There is good news. I hear it directly from Peter. It is the truth. Jesus came for all of us, not just the Jews of His day. It took a stunning series of events to get this through to Peter. I am so very thankful that God so loved “the world”.
This is stunning in that we like to believe we are part of the select few. I can see myself as one the elite. It is tough to deal with that. I am not. Jesus and His redemptive work is for everyone. God isn’t playing favorites. No way.
Peter fairly exploded with his good news: “It’s God’s own truth, nothing could be plainer: God plays no favorites! It makes no difference who you are or where you’re from — if you want God and are ready to do as he says, the door is open. The Message he sent to the children of Israel — that through Jesus the Messiah everything is being put together again — well, he’s doing it everywhere, among everyone. | Acts 10:34-36 (The Message Bible)

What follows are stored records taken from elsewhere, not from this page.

(* ===== verification/VehicleIo.v ===== *)
(** * Vehicle input service ([svc_vehicle_io.c])

    Translation of GPIO levels into the vehicle snapshot, packing of the ten
    switch inputs into a bit field, and the change-triggered log of the input
    thread. *)

From S2P Require Import Prelude Platform AppTypes.

(** ** Data *)

Definition WK_ACC_PIN : Z := 19.
Definition WK_ON_PIN : Z := 20.
Definition LI_BAT_STDBY_PIN : Z := 22.
Definition LI_BAT_CHRG_PIN : Z := 23.
Definition SW_KL1_PIN : Z := 0.
Definition SW_KL2_PIN : Z := 1.
Definition SW_KL3_PIN : Z := 11.
Definition SW_KL4_PIN : Z := 12.
Definition SW_KL5_PIN : Z := 13.
Definition SW_KL6_PIN : Z := 14.
Definition SW_KL7_PIN : Z := 15.
Definition SW_KL8_PIN : Z := 16.
Definition SW_KL9_PIN : Z := 17.
Definition SW_KL10_PIN : Z := 18.

(** The static variables of the file, and the log lines it has printed
    (the switch values of each line). *)
Record vehicle_io := mk_vehicle_io {
  g_vehicle_io_state : app_vehicle_io_state_t;
  g_sw_kl_last_bits : Z;
  io_log : list (list Z)
}.

#[export] Instance eta_vehicle_io : Eta vehicle_io := fun r =>
  mk_vehicle_io (g_vehicle_io_state r) (g_sw_kl_last_bits r) (io_log r).

(** ** Operations *)

Definition svc_vehicle_io_apply_level (raw_level active_low : Z) : Z :=
  if negb (active_low =? 0) then b2u (raw_level =? 0)
  else b2u (negb (raw_level =? 0)).

Definition SW_KL1_ACTIVE_LOW : Z := 1.
Definition SW_KL2_ACTIVE_LOW : Z := 1.
Definition SW_KL3_ACTIVE_LOW : Z := 1.
Definition SW_KL4_ACTIVE_LOW : Z := 1.
Definition SW_KL5_ACTIVE_LOW : Z := 1.
Definition SW_KL6_ACTIVE_LOW : Z := 1.
Definition SW_KL7_ACTIVE_LOW : Z := 1.
Definition SW_KL8_ACTIVE_LOW : Z := 1.
Definition SW_KL9_ACTIVE_LOW : Z := 0.
Definition SW_KL10_ACTIVE_LOW : Z := 0.

Definition svc_vehicle_io_update_state (di : gpio_regs) (adc_snapshot : app_adc_snapshot_t)
    (io : vehicle_io) : vehicle_io :=
  let wk_acc_raw := gpio_read_pin di GPIOC WK_ACC_PIN in
  let wk_on_raw := gpio_read_pin di GPIOC WK_ON_PIN in
  let kl pin active_low := svc_vehicle_io_apply_level (gpio_read_pin di GPIOB pin) active_low in
  let s := g_vehicle_io_state io in
  let s := s <| wk_acc := b2u (wk_acc_raw =? 0) |> in
  let s := s <| wk_on := b2u (wk_on_raw =? 0) |> in
  let s := s <| sw_kl1 := kl SW_KL1_PIN SW_KL1_ACTIVE_LOW |> in
  let s := s <| sw_kl2 := kl SW_KL2_PIN SW_KL2_ACTIVE_LOW |> in
  let s := s <| sw_kl3 := kl SW_KL3_PIN SW_KL3_ACTIVE_LOW |> in
  let s := s <| sw_kl4 := kl SW_KL4_PIN SW_KL4_ACTIVE_LOW |> in
  let s := s <| sw_kl5 := kl SW_KL5_PIN SW_KL5_ACTIVE_LOW |> in
  let s := s <| sw_kl6 := kl SW_KL6_PIN SW_KL6_ACTIVE_LOW |> in
  let s := s <| sw_kl7 := kl SW_KL7_PIN SW_KL7_ACTIVE_LOW |> in
  let s := s <| sw_kl8 := kl SW_KL8_PIN SW_KL8_ACTIVE_LOW |> in
  let s := s <| sw_kl9 := kl SW_KL9_PIN SW_KL9_ACTIVE_LOW |> in
  let s := s <| sw_kl10 := kl SW_KL10_PIN SW_KL10_ACTIVE_LOW |> in
  let s := s <| li_bat_stdby := gpio_read_pin di GPIOB LI_BAT_STDBY_PIN |> in
  let s := s <| li_bat_chrg := gpio_read_pin di GPIOB LI_BAT_CHRG_PIN |> in
  let s := s <| li_bat_raw := raw_li_bat adc_snapshot |> in
  let s := s <| li_bat_est_mv := est_li_bat_mv adc_snapshot |> in
  io <| g_vehicle_io_state := s |>.

(** [x ? (1U << i) : 0U] *)
Definition flag_bit (x i : Z) : Z := if negb (x =? 0) then Z.shiftl 1 i else 0.

Definition svc_vehicle_io_pack_sw_kl_bits (state : app_vehicle_io_state_t) : Z :=
  let bits := 0 in
  let bits := u16 (Z.lor bits (flag_bit (sw_kl1 state) 0)) in
  let bits := u16 (Z.lor bits (flag_bit (sw_kl2 state) 1)) in
  let bits := u16 (Z.lor bits (flag_bit (sw_kl3 state) 2)) in
  let bits := u16 (Z.lor bits (flag_bit (sw_kl4 state) 3)) in
  let bits := u16 (Z.lor bits (flag_bit (sw_kl5 state) 4)) in
  let bits := u16 (Z.lor bits (flag_bit (sw_kl6 state) 5)) in
  let bits := u16 (Z.lor bits (flag_bit (sw_kl7 state) 6)) in
  let bits := u16 (Z.lor bits (flag_bit (sw_kl8 state) 7)) in
  let bits := u16 (Z.lor bits (flag_bit (sw_kl9 state) 8)) in
  let bits := u16 (Z.lor bits (flag_bit (sw_kl10 state) 9)) in
  bits.

(** The ten switch values, in order. *)
Definition sw_kl_values (s : app_vehicle_io_state_t) : list Z :=
  [sw_kl1 s; sw_kl2 s; sw_kl3 s; sw_kl4 s; sw_kl5 s;
   sw_kl6 s; sw_kl7 s; sw_kl8 s; sw_kl9 s; sw_kl10 s].

Definition svc_vehicle_io_debug_print_sw_kl (io : vehicle_io) : vehicle_io :=
  let bits := svc_vehicle_io_pack_sw_kl_bits (g_vehicle_io_state io) in
  if negb (bits =? g_sw_kl_last_bits io) then
    io <| io_log := io_log io ++ [sw_kl_values (g_vehicle_io_state io)] |>
       <| g_sw_kl_last_bits := bits |>
  else io.

(** One round of the input thread. *)
Definition svc_vehicle_io_thread_round (io : vehicle_io) (inp : gpio_regs * app_adc_snapshot_t)
    : vehicle_io :=
  svc_vehicle_io_debug_print_sw_kl (svc_vehicle_io_update_state (fst inp) (snd inp) io).

Definition zero_vehicle_io_state : app_vehicle_io_state_t :=
  mk_vehicle_io_state 0 0 0 0 0 0 0 0 0 0 0 0 0 0 0 0.

(** [svc_vehicle_io_init] after the pin configuration of the board layer. *)
Definition svc_vehicle_io_init : vehicle_io :=
  mk_vehicle_io zero_vehicle_io_state 65535 [].

Definition svc_vehicle_io_get_state (io : vehicle_io) : app_vehicle_io_state_t :=
  g_vehicle_io_state io.

(** ** Specification *)

(** Where switch [i] (0 for KL1) is wired, and its polarity. *)
Definition sw_kl_pin (i : nat) : Z := nth i [0; 1; 11; 12; 13; 14; 15; 16; 17; 18] 0.
Definition sw_kl_active_low (i : nat) : bool := (i <? 8)%nat.

(** The runs of a sequence with equal neighbours merged. *)
Fixpoint changes (prev : Z) (l : list Z) : list Z :=
  match l with
  | [] => []
  | x :: l => if x =? prev then changes prev l else x :: changes x l
  end.

(** The switch word a round samples from the pins. *)
Definition sampled_bits (inp : gpio_regs * app_adc_snapshot_t) : Z :=
  svc_vehicle_io_pack_sw_kl_bits
    (g_vehicle_io_state (svc_vehicle_io_update_state (fst inp) (snd inp) svc_vehicle_io_init)).

(** ** Lemmas *)

(** The word as a sum of weighted flags, the form [lia] computes with. *)
Definition kl_word (l : list Z) : Z :=
  foldr (fun x acc => b2u (negb (x =? 0)) + 2 * acc) 0 l.

Lemma or_flag_bit b x i :
  0 <= i < 16 -> 0 <= b < 2 ^ i ->
  u16 (Z.lor b (flag_bit x i)) = b + 2 ^ i * b2u (negb (x =? 0)).
Proof.
  intros Hi Hb. unfold flag_bit. assert (2 ^ (i + 1) <= 2 ^ 16) by (apply Z.pow_le_mono_r; lia).
  rewrite Z.pow_add_r in * by lia. destruct (x =? 0); cbn [negb b2u].
  - rewrite Z.lor_0_r. wraps.
  - rewrite lor_shiftl by lia. wraps.
Qed.

Lemma pack_sw_kl_word s : svc_vehicle_io_pack_sw_kl_bits s = kl_word (sw_kl_values s).
Proof.
  unfold svc_vehicle_io_pack_sw_kl_bits, kl_word, sw_kl_values. cbn [foldr].
  repeat match goal with |- context [Z.lor ?b (flag_bit ?x ?i)] =>
    lazymatch b with context [flag_bit] => fail | _ => idtac end;
    rewrite (or_flag_bit b x i);
      [generalize (b2u_bit (negb (x =? 0))); generalize (b2u (negb (x =? 0))); intros
      | lia | lia]
  end.
  lia.
Qed.

Lemma kl_word_testbit l i :
  Z.testbit (kl_word l) (Z.of_nat i) = match l !! i with
                                       | Some x => negb (x =? 0)
                                       | None => false
                                       end.
Proof.
  revert i. induction l as [|x l IH]; intros [|i]; cbn [kl_word foldr lookup list_lookup].
  - done.
  - by rewrite Z.testbit_0_l.
  - fold (kl_word l). rewrite Z.add_comm. change (Z.of_nat 0) with 0.
    destruct (x =? 0); simpl b2u; [by rewrite Z.add_0_r, Z.testbit_even_0 |
                                   by rewrite Z.testbit_odd_0].
  - fold (kl_word l). rewrite Nat2Z.inj_succ, Z.add_comm.
    destruct (x =? 0); simpl b2u; rewrite ?Z.add_0_r;
      [rewrite Z.testbit_even_succ by lia | rewrite Z.testbit_odd_succ by lia]; apply IH.
Qed.

Lemma kl_word_bound l : 0 <= kl_word l < 2 ^ Z.of_nat (length l).
Proof.
  induction l as [|x l IH]; [done |]. cbn [length kl_word foldr]. fold (kl_word l).
  rewrite Nat2Z.inj_succ, Z.pow_succ_r by lia. destruct (x =? 0); simpl b2u; lia.
Qed.

Lemma pack_bound s : 0 <= svc_vehicle_io_pack_sw_kl_bits s < 1024.
Proof. rewrite pack_sw_kl_word. exact (kl_word_bound (sw_kl_values s)). Qed.

Lemma update_state_frame di adc io :
  io_log (svc_vehicle_io_update_state di adc io) = io_log io /\
  g_sw_kl_last_bits (svc_vehicle_io_update_state di adc io) = g_sw_kl_last_bits io.
Proof. done. Qed.

(** The switch values depend on the pins only. *)
Lemma update_state_values di adc io :
  sw_kl_values (g_vehicle_io_state (svc_vehicle_io_update_state di adc io)) =
  map (fun i => svc_vehicle_io_apply_level (gpio_read_pin di GPIOB (sw_kl_pin i))
                  (b2u (sw_kl_active_low i))) (seq 0 10).
Proof. unfold svc_vehicle_io_update_state, sw_kl_values. simpl. reflexivity. Qed.

#[local] Opaque svc_vehicle_io_update_state.

Lemma round_bits io inp :
  svc_vehicle_io_pack_sw_kl_bits
    (g_vehicle_io_state (svc_vehicle_io_update_state (fst inp) (snd inp) io)) = sampled_bits inp.
Proof. unfold sampled_bits. by rewrite !pack_sw_kl_word, !update_state_values. Qed.

Lemma sampled_bits_bound inp : 0 <= sampled_bits inp < 1024.
Proof. unfold sampled_bits. apply pack_bound. Qed.

#[local] Opaque sampled_bits.

(** A round prints one line carrying the sampled word when that word differs
    from the last printed one, and prints nothing otherwise. *)
Lemma round_log io inp :
  let io' := svc_vehicle_io_thread_round io inp in
  map kl_word (io_log io') =
    map kl_word (io_log io) ++
      (if sampled_bits inp =? g_sw_kl_last_bits io then [] else [sampled_bits inp]) /\
  g_sw_kl_last_bits io' = sampled_bits inp.
Proof.
  unfold svc_vehicle_io_thread_round, svc_vehicle_io_debug_print_sw_kl. cbv zeta.
  rewrite round_bits. destruct (update_state_frame (fst inp) (snd inp) io) as [Hl Hb].
  rewrite Hb. destruct (Z.eqb_spec (sampled_bits inp) (g_sw_kl_last_bits io)) as [E|E];
    cbn [negb update_with io_log g_sw_kl_last_bits].
  - by rewrite app_nil_r, Hl, Hb.
  - by rewrite map_app, Hl; cbn [map]; rewrite <- pack_sw_kl_word, round_bits.
Qed.

Lemma rounds_log rounds io :
  map kl_word (io_log (foldl svc_vehicle_io_thread_round io rounds)) =
  map kl_word (io_log io) ++ changes (g_sw_kl_last_bits io) (map sampled_bits rounds).
Proof.
  revert io. induction rounds as [|inp rounds IH]; intros io; simpl; [by rewrite app_nil_r |].
  destruct (round_log io inp) as [Hl Hb]. rewrite IH, Hl, Hb.
  destruct (Z.eqb_spec (sampled_bits inp) (g_sw_kl_last_bits io)) as [E|E];
    rewrite <- app_assoc; simpl; [by rewrite E | done].
Qed.

(** ** Properties *)

(** Bit [i] of the packed switch word is 1 exactly when switch KL[i+1] is
    active at its pin: low level for KL1..KL8, high level for KL9 and KL10;
    the other bits of the 16-bit word are 0. *)
Theorem pack_sw_kl_bits_correct di adc io (i : nat) :
  let s := g_vehicle_io_state (svc_vehicle_io_update_state di adc io) in
  Z.testbit (svc_vehicle_io_pack_sw_kl_bits s) (Z.of_nat i) =
  ((i <? 10)%nat && xorb (sw_kl_active_low i) (Z.testbit (di GPIOB) (sw_kl_pin i)))%bool.
Proof.
  cbv zeta. rewrite pack_sw_kl_word, kl_word_testbit, update_state_values, list_lookup_fmap.
  destruct (Nat.ltb_spec i 10) as [Hi|Hi].
  - rewrite lookup_seq_lt by done. simpl.
    assert (0 <= sw_kl_pin i) by (do 10 (destruct i as [|i]; [done |]); lia).
    rewrite gpio_read_pin_testbit by done. unfold svc_vehicle_io_apply_level.
    by destruct (sw_kl_active_low i), (Z.testbit (di GPIOB) (sw_kl_pin i)).
  - by rewrite lookup_seq_ge by done.
Qed.

(** From initialisation the input thread logs the switch word of the first
    round and then exactly the words that differ from the one before. *)
Theorem sw_kl_log_is_changes inp rounds :
  map kl_word (io_log (foldl svc_vehicle_io_thread_round svc_vehicle_io_init (inp :: rounds))) =
  sampled_bits inp :: changes (sampled_bits inp) (map sampled_bits rounds).
Proof.
  rewrite rounds_log. cbn [map changes app io_log g_sw_kl_last_bits svc_vehicle_io_init].
  pose proof (sampled_bits_bound inp).
  by destruct (Z.eqb_spec (sampled_bits inp) 65535); [lia |].
Qed.
(** What the final cut does to a state, in terms of the pins. *)
Lemma final_cut_spec now p :
  let p' := svc_power_handle_final_power_cut (u32 now) p in
  let active := g_power_stage p =s? SVC_POWER_STAGE_SHUTDOWN_IN_PROGRESS in
  let ms := pending_ms now p in
  let soc := active && negb (g_final_soc_cut_done p) && (1000 <=? ms) in
  let hold := active && negb (g_final_hold_cut_done p) && (1500 <=? ms) in
  g_power_stage p' = g_power_stage p /\
  g_shutdown_pending_enter_tick p' = g_shutdown_pending_enter_tick p /\
  g_shutdown_prepare_done p' = g_shutdown_prepare_done p /\
  g_final_soc_cut_done p' = (g_final_soc_cut_done p || soc) /\
  g_final_hold_cut_done p' = (g_final_hold_cut_done p || hold) /\
  soc_on p' = (soc_on p && negb soc) /\ main24_on p' = (main24_on p && negb soc) /\
  hold_on p' = (hold_on p && negb hold) /\ cam_on p' = cam_on p.
Proof.
  cbv zeta. unfold svc_power_handle_final_power_cut, pending_ms, soc_on, main24_on, hold_on, cam_on,
    svc_power_get_shutdown_pending_elapsed_ms, APP_PWR_FINAL_SOC_CUT_DELAY_MS, APP_PWR_FINAL_HOLD_CUT_DELAY_MS.
  destruct (_ =s? _); cbn; [| by rewrite !orb_false_r, !andb_true_r].
  set (ms := svc_power_ticks_to_ms _ _).
  destruct (cut_soc_pins (gpio_latch p)) as (S1 & S2 & S3 & S4).
  destruct (release_hold_pins (gpio_latch p)) as (R1 & R2 & R3 & R4).
  destruct (release_hold_pins (svc_power_cut_soc_outputs (gpio_latch p))) as (Q1 & Q2 & Q3 & Q4).
  destruct (g_final_soc_cut_done p) eqn:E1, (1000 <=? ms); cbn;
    destruct (g_final_hold_cut_done p) eqn:E2, (1500 <=? ms); cbn;
    rewrite ?E1, ?E2, ?Q1, ?Q2, ?Q3, ?Q4, ?S1, ?S2, ?S3, ?S4, ?R1, ?R2, ?R3, ?R4,
      ?andb_true_r, ?andb_false_r; by split_and!.
Qed.

Lemma cam_spec now p :
  let p' := svc_power_handle_cam_12v_enable (u32 now) p in
  let due := negb (g_cam_12v_enabled p) &&
    (5000 <=? svc_power_ticks_to_ms (u32 now) (g_cam_12v_enable_start_tick p)) in
  g_power_stage p' = g_power_stage p /\
  g_shutdown_pending_enter_tick p' = g_shutdown_pending_enter_tick p /\
  g_shutdown_prepare_done p' = g_shutdown_prepare_done p /\
  g_final_soc_cut_done p' = g_final_soc_cut_done p /\
  g_final_hold_cut_done p' = g_final_hold_cut_done p /\
  soc_on p' = soc_on p /\ main24_on p' = main24_on p /\ hold_on p' = hold_on p /\
  cam_on p' = (cam_on p || due) /\ g_cam_12v_enabled p' = (g_cam_12v_enabled p || due).
Proof.
  cbv zeta. unfold svc_power_handle_cam_12v_enable, soc_on, main24_on, hold_on, cam_on,
    APP_CAM_12V_ENABLE_DELAY_MS.
  destruct (g_cam_12v_enabled p) eqn:E; cbn; [rewrite orb_false_r; by split_and! |].
  destruct (5000 <=? _); cbn; rewrite ?pin_level_write by done; cbn;
    rewrite ?orb_true_r, ?orb_false_r; by split_and!.
Qed.

(** The debounced supply, which only the evaluation changes. *)
Definition supply (p : power) :=
  (g_main_present_confirm_count p, g_main_loss_confirm_count p, g_power_loss_latched p,
   g_prev_main_present p, g_cam_12v_enable_start_tick p).

Lemma transition_frame now s p :
  let p' := svc_power_handle_stage_transition now s p in
  supply p' = supply p /\ gpio_latch p' = gpio_latch p /\
  g_cam_12v_enabled p' = g_cam_12v_enabled p /\
  (g_final_hold_cut_done p' = true -> g_final_hold_cut_done p = true).
Proof.
  cbv zeta. unfold svc_power_handle_stage_transition, supply.
  case_match; [done |]. case_match; [by split_and! |].
  case_match; [case_match; by split_and! |]. case_match; [by split_and! |].
  case_match; by split_and!.
Qed.

Lemma cut_frame now p :
  supply (svc_power_handle_final_power_cut now p) = supply p /\
  g_cam_12v_enabled (svc_power_handle_final_power_cut now p) = g_cam_12v_enabled p.
Proof.
  unfold svc_power_handle_final_power_cut, supply. case_match; [done |]. cbv zeta.
  by repeat case_match.
Qed.

Lemma cam_frame now p : supply (svc_power_handle_cam_12v_enable now p) = supply p.
Proof. unfold svc_power_handle_cam_12v_enable, supply. by repeat case_match. Qed.

#[local] Opaque svc_power_handle_cam_12v_enable svc_power_handle_final_power_cut
  svc_power_handle_stage_transition.

Lemma cut_keeps_inv p since t now :
  power_inv p since t -> t <= now ->
  power_inv (svc_power_handle_final_power_cut (u32 now) p) since now.
Proof.
  intros [Hph [Hp1 Hp2]] Ht. unfold power_inv, phase_ok, pins_ok in *.
  destruct (final_cut_spec now p) as (-> & -> & -> & -> & _ & -> & -> & -> & _).
  split; [destruct since; naive_solver lia |].
  destruct (g_final_soc_cut_done p), (g_final_hold_cut_done p), (_ =s? _); cbn in *;
    destruct (Z.leb_spec 1000 (pending_ms now p)), (Z.leb_spec 1500 (pending_ms now p)); try lia;
    cbn in *; rewrite ?andb_true_r, ?andb_false_r; try naive_solver.
Qed.

Lemma cam_keeps_inv p since t now :
  power_inv p since t -> t <= now ->
  power_inv (svc_power_handle_cam_12v_enable (u32 now) p) since now.
Proof.
  intros [Hph [Hp1 Hp2]] Ht. unfold power_inv, phase_ok, pins_ok in *.
  destruct (cam_spec now p) as (-> & -> & -> & -> & _ & -> & -> & -> & _).
  split; [destruct since; naive_solver lia | done].
Qed.

(** *** A whole round *)

Definition cut_ok (p : power) (since : option Z) (t : Z) : Prop :=
  (g_final_hold_cut_done p = true -> hold_on p = false) /\
  (g_power_stage p = SVC_POWER_STAGE_SHUTDOWN_IN_PROGRESS ->
   forall ts, since = Some ts -> hold_on p = false \/ ts + 2 ^ 32 <= t).

Definition supply_ok (p : power) : Prop :=
  10 <= g_main_present_confirm_count p -> g_prev_main_present p = true.

Definition round_inv (p : power) (since : option Z) (t : Z) : Prop :=
  power_inv p since t /\ cut_ok p since t /\ supply_ok p.

Lemma selected_late r p since t :
  power_inv p since t -> timed t r ->
  next_stage r p = SVC_POWER_STAGE_SHUTDOWN_IN_PROGRESS ->
  exists ts, since = Some ts /\ ts + 3000 <= t_eval r /\ u32 ts <> 0.
Proof.
  intros [Hph _] (Ht & _) Hn. destruct (next_stage_cases r p) as [H|(_ & Hsd & Hms)].
  { by rewrite Hn in H. }
  unfold phase_ok, pending_ms in *. destruct since as [ts|].
  - destruct Hph as (? & Hpe & _). rewrite Hpe in Hms. exists ts.
    pose proof (elapsed_le (t_eval r) ts). split_and!; [done | lia |].
    intros E. rewrite ticks_to_ms_exact, E in Hms. simpl in Hms. lia.
  - destruct Hph as [_ Hsv]. by destruct (g_power_stage p).
Qed.

Lemma cut_makes_ok p since t now :
  power_inv p since t -> t <= now -> (g_final_hold_cut_done p = true -> hold_on p = false) ->
  cut_ok (svc_power_handle_final_power_cut (u32 now) p) since now.
Proof.
  intros [Hph _] Ht Hd. unfold cut_ok.
  destruct (final_cut_spec now p) as (-> & _ & _ & _ & -> & _ & _ & -> & _).
  split.
  - destruct (g_final_hold_cut_done p); [intros _; by rewrite Hd by done |].
    cbn. intros ->. by rewrite andb_false_r.
  - intros Hst ts ->. rewrite Hst. destruct Hph as (_ & Hpe & _ & _ & Hlate).
    destruct (Hlate Hst) as [Hl Hz]. destruct (Z_lt_le_dec now (ts + 2 ^ 32)); [left | by right].
    assert (1500 <=? pending_ms now p = true) as ->.
    { apply Z.leb_le. unfold pending_ms. rewrite Hpe, elapsed_exact by (done || lia). lia. }
    destruct (g_final_hold_cut_done p); [by rewrite Hd | by rewrite andb_false_r].
Qed.

(** The round in terms of the invariant: the selected stage, the supply, and
    the two lock pins. *)
Lemma round_spec r p p' since t :
  round_inv p since t -> timed t r -> svc_power_thread_round r p = Some p' ->
  round_inv p' (since_step p' (t_trans r) since) (t_cam r) /\
  g_power_stage p' = next_stage r p /\
  supply p' = (present_count' r p, loss_count' r p, latched' r p,
    (if 10 <=? present_count' r p then true
     else g_prev_main_present p && negb (10 <=? loss_count' r p))%bool,
    g_cam_12v_enable_start_tick p) /\
  (hold_on p = false -> hold_on p' = false) /\
  (hold_on p = true -> hold_on p' = false -> next_stage r p = SVC_POWER_STAGE_SHUTDOWN_IN_PROGRESS) /\
  (soc_on p = false -> soc_on p' = false).
Proof.
  intros (Hinv & [Hc1 Hc2] & Hsup) Ht Hr.
  destruct (round_split _ _ _ Hr) as (p1 & He & ->). pose proof Ht as (Ht1 & Ht2 & Ht3 & Ht4).
  pose proof (eval_keeps_inv _ _ _ _ _ Hinv Ht1 He) as Hinv1.
  destruct He as ([= Es Epe Epr Esc Ehc Ecs Ece El] & Epc & Elc & Elat & Eprev).
  set (s := next_stage r p) in *.
  destruct (transition_keeps_inv p1 s since (t_eval r) (t_trans r)) as (Hs & Hl & Hinv2);
    [done | done | |].
  { destruct (next_stage_cases r p) as [?|(Hi & ?)]; [by left | right; split; [done |]].
    destruct (selected_late r p since t) as (ts & ? & ? & ?); eauto. }
  destruct (transition_frame (u32 (t_trans r)) s p1) as (Hf1 & _ & _ & Hh).
  set (p2 := svc_power_handle_stage_transition (u32 (t_trans r)) s p1) in *.
  pose proof (cut_keeps_inv p2 _ _ (t_cut r) Hinv2 Ht3) as Hinv3.
  destruct (final_cut_spec (t_cut r) p2) as (Cs & _ & _ & _ & Ch & Csoc & _ & Chold & _).
  destruct (cut_frame (u32 (t_cut r)) p2) as [Hf2 _].
  set (p3 := svc_power_handle_final_power_cut (u32 (t_cut r)) p2) in *.
  pose proof (cam_keeps_inv p3 _ _ (t_cam r) Hinv3 Ht4) as Hinv4.
  destruct (cam_spec (t_cam r) p3) as (As & _ & _ & _ & Ah & Asoc & _ & Ahold & _).
  pose proof (cam_frame (u32 (t_cam r)) p3) as Hf3.
  set (p4 := svc_power_handle_cam_12v_enable (u32 (t_cam r)) p3) in *.
  assert (hold_on p2 = hold_on p /\ soc_on p2 = soc_on p) as [Hh2 Hs2]
    by (unfold hold_on, soc_on; by rewrite Hl, El).
  assert (since_step p4 (t_trans r) since = since_step p2 (t_trans r) since) as ->
    by (unfold since_step; by rewrite As, Cs).
  assert (supply p4 = supply p1) as Hsup4 by congruence.
  assert (supply_ok p4) as Hsup4'.
  { unfold supply_ok. injection Hsup4 as -> _ _ -> _. rewrite Epc, Eprev. intros ?.
    by destruct (Z.leb_spec 10 (present_count' r p)); [| lia]. }
  destruct (cut_makes_ok p2 _ _ (t_cut r) Hinv2 Ht3) as [Hk1 Hk2]; [rewrite Hh2; naive_solver |].
  split_and!; [split_and!; [done | | done] | congruence | | | |].
  - unfold cut_ok. rewrite Ah, Ahold, As. split; [done |]. intros ? ts ?.
    destruct (Hk2 H ts); [done | by left | right; lia].
  - rewrite Hsup4. unfold supply. congruence.
  - rewrite Ahold, Chold, Hh2. by intros ->.
  - rewrite Ahold, Chold, Hh2, Hs. intros ->. by destruct (stage_eqb_spec s SVC_POWER_STAGE_SHUTDOWN_IN_PROGRESS).
  - rewrite Asoc, Csoc, Hs2. by intros ->.
Qed.

#[local] Opaque svc_power_thread_round.

Lemma init_inv t0 latch bl : round_inv (svc_power_init t0 latch bl) None t0.
Proof.
  unfold round_inv, power_inv, pins_ok, cut_ok, supply_ok, hold_on. cbn.
  unfold svc_power_init_ctrl_pins. rewrite !pin_level_write by done. cbn.
  split_and!; done || lia.
Qed.

Lemma reach_round_inv t0 p since t : reach t0 p since t -> round_inv p since t.
Proof.
  induction 1 as [latch bl | p since t r p' _ IH Ht Hr]; [apply init_inv |].
  by destruct (round_spec _ _ _ _ _ IH Ht Hr).
Qed.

Cornelius was a Roman centurion and the first gentile follower of Jesus mentioned in the Book of Acts.
The story of Cornelius’ conversion through the preaching of the apostle Peter is recorded in Acts 10:1–11:18. Before his conversion Cornelius was well known to the Jews as a person who feared God, prayed continually, and gave alms.
At first the disciples were composed only of Jews, who were reluctant to preach the good news to Gentiles because law-abiding Jews never had fellowship with “pagans.” Peter, a law-abiding Jew, had scruples about entering a Gentile’s house and eating “unclean” food. Through a vision, however, God led Peter to Cornelius’ house to proclaim the good news to him and his family and close friends.
Before Peter had finished speaking, and before baptism or the laying on of hands could be administered, God dramatically demonstrated his acceptance of Gentiles into the fellowship of the church by giving them the gift of the Holy Spirit. Peter remained several days in Cornelius’ house, no doubt rejoicing in the centurion’s conversion and instructing him in his newfound faith.
Cornelius’ conversion represented a significant step in the separation of the early church from Judaism. Cornelius did not have to submit to any of the Jewish practices, such as circumcision or eating only ritually “clean” animals. For the first time a gentile believer was accepted into the church on equal terms with Jewish disciples.
Here is a literal translation:
10:34–38: And opening [his] mouth, Peter said, “In truth I apprehend that God doesn’t play favorites [as he would if he limited evangelism to the Jews]. 35 Rather, in every nation the person who fears him and works righteousness [as Cornelius does according to 10:2, 4, 22] is welcomed by him [hence his arranging a meeting between Cornelius and Peter for the hearing of the gospel]. 36 The word [in the sense of a message] that he [God] sent to the sons of Israel by proclaiming as good news peace through Jesus Christ—this one is Lord of all. 37 You yourselves know the word [in the sense of a reported event] that took place throughout the whole of Judea [the entirety of Israel (see the comments on Luke 1:5)], beginning from Galilee after the baptism that John proclaimed, 38 [the word] in regard to Jesus, the [man] from Nazareth—how God anointed him with the Holy Spirit and power—who [referring to Jesus] went throughout [the whole of Judea/Israel] doing good [to people] and healing all who were being dominated by the Devil, because God was with him.”
Elwell, W. A., & Beitzel, B. J. (1988). Cornelius. In Baker encyclopedia of the Bible (Vol. 1, pp. 525–526). Grand Rapids, MI: Baker Book House.
Gundry, R. H. (2010). Commentary on the New Testament: Verse-by-Verse Explanations with a Literal Translation (p. 505). Peabody, MA: Hendrickson Publishers.